### YOUR TASK
In the records below, find each line with the word "Some" and copy it.

### GIVEN RECORDS
Content starts

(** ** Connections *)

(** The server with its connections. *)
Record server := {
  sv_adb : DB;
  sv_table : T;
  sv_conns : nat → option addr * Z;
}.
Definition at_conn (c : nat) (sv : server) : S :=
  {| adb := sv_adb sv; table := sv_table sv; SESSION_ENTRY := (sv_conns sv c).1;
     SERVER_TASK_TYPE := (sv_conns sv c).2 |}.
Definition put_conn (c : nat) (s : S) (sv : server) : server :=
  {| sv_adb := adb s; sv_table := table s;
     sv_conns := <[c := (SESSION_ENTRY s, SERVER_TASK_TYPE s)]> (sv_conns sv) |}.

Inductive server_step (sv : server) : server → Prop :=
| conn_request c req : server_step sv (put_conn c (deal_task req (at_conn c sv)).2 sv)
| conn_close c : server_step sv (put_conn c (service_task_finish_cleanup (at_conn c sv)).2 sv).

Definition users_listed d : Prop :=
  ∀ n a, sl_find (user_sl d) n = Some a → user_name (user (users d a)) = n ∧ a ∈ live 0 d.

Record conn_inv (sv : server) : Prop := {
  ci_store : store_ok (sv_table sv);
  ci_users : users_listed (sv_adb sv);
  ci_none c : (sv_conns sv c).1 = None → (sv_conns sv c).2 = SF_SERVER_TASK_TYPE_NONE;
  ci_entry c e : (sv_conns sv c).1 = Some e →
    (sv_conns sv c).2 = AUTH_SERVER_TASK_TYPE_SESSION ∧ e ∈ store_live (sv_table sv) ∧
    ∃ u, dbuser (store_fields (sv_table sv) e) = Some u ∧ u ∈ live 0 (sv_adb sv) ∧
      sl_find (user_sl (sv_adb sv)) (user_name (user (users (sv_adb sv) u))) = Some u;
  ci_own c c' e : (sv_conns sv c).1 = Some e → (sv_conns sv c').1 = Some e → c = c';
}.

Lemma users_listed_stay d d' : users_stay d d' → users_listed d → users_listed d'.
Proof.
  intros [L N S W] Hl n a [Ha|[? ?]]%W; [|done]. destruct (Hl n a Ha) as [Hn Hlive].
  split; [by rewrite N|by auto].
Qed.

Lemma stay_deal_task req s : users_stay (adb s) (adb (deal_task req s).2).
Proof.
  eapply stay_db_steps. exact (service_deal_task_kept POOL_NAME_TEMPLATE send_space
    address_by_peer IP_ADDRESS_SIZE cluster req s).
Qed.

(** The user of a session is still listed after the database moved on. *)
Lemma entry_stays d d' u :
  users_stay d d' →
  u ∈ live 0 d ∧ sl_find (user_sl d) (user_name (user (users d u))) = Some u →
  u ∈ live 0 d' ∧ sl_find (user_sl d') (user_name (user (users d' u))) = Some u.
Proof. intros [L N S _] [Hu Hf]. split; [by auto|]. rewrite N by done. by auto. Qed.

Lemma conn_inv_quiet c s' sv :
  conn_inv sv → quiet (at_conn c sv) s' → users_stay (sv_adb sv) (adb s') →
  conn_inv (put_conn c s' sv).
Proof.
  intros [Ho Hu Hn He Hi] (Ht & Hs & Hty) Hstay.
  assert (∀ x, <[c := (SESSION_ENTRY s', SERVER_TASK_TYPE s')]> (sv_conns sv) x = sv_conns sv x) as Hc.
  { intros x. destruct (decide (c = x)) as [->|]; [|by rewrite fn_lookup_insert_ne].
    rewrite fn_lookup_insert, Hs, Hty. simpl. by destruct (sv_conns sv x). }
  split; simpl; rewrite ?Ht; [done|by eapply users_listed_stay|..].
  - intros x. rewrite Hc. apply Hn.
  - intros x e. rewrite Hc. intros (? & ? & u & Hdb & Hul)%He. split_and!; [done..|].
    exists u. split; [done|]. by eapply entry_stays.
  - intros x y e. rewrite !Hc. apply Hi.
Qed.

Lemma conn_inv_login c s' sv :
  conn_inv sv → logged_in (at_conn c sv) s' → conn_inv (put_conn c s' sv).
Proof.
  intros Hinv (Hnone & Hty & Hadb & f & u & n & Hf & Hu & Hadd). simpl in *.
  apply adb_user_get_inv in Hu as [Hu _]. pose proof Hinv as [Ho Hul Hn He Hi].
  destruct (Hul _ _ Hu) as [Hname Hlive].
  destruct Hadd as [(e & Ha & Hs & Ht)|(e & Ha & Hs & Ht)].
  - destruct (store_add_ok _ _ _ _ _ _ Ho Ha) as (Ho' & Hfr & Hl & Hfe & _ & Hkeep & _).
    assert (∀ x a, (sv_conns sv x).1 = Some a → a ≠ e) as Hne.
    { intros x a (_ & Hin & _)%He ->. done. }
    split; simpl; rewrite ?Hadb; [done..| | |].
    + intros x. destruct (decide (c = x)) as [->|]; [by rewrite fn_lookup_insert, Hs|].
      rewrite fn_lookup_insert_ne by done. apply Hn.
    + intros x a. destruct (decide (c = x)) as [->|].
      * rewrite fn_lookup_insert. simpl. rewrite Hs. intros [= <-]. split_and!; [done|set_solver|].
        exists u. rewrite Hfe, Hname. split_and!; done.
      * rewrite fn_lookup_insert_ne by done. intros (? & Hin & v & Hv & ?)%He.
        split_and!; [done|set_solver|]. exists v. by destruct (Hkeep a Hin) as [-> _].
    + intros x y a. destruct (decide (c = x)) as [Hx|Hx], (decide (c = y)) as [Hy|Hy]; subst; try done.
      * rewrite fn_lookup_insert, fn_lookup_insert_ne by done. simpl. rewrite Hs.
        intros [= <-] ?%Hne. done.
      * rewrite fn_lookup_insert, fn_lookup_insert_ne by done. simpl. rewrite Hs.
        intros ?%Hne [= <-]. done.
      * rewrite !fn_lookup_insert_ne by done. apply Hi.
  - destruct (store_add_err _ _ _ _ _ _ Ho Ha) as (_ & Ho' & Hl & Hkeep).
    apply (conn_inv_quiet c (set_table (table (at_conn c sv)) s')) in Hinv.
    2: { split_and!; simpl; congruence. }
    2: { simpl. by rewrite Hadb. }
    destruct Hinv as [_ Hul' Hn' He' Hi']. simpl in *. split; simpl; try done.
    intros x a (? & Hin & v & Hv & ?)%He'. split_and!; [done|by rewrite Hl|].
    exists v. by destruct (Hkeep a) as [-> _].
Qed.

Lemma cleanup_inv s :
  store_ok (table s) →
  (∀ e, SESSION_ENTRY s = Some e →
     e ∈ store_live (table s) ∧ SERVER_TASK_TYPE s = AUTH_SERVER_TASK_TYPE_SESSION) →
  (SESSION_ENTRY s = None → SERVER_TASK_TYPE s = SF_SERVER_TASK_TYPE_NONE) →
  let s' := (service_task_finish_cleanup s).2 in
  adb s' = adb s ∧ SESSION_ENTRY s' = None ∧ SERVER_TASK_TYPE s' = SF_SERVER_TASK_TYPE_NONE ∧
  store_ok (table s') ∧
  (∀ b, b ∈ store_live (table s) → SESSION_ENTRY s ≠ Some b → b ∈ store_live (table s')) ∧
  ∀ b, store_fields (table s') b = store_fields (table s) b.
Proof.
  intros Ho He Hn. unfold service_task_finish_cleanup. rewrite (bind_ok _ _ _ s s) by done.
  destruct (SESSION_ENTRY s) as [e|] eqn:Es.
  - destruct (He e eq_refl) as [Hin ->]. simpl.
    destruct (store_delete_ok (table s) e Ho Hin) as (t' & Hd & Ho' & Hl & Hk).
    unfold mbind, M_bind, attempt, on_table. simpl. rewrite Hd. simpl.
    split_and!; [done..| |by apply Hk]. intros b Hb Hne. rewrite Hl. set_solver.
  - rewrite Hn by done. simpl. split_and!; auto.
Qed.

Content ends

### RESPONSE TO THE EXERCISE
  ∀ n a, sl_find (user_sl d) n = Some a → user_name (user (users d a)) = n ∧ a ∈ live 0 d.
  ci_entry c e : (sv_conns sv c).1 = Some e →
    ∃ u, dbuser (store_fields (sv_table sv) e) = Some u ∧ u ∈ live 0 (sv_adb sv) ∧
      sl_find (user_sl (sv_adb sv)) (user_name (user (users (sv_adb sv) u))) = Some u;
  ci_own c c' e : (sv_conns sv c).1 = Some e → (sv_conns sv c').1 = Some e → c = c';
  u ∈ live 0 d ∧ sl_find (user_sl d) (user_name (user (users d u))) = Some u →
  u ∈ live 0 d' ∧ sl_find (user_sl d') (user_name (user (users d' u))) = Some u.
    assert (∀ x a, (sv_conns sv x).1 = Some a → a ≠ e) as Hne.
  (∀ e, SESSION_ENTRY s = Some e →
  (∀ b, b ∈ store_live (table s) → SESSION_ENTRY s ≠ Some b → b ∈ store_live (table s')) ∧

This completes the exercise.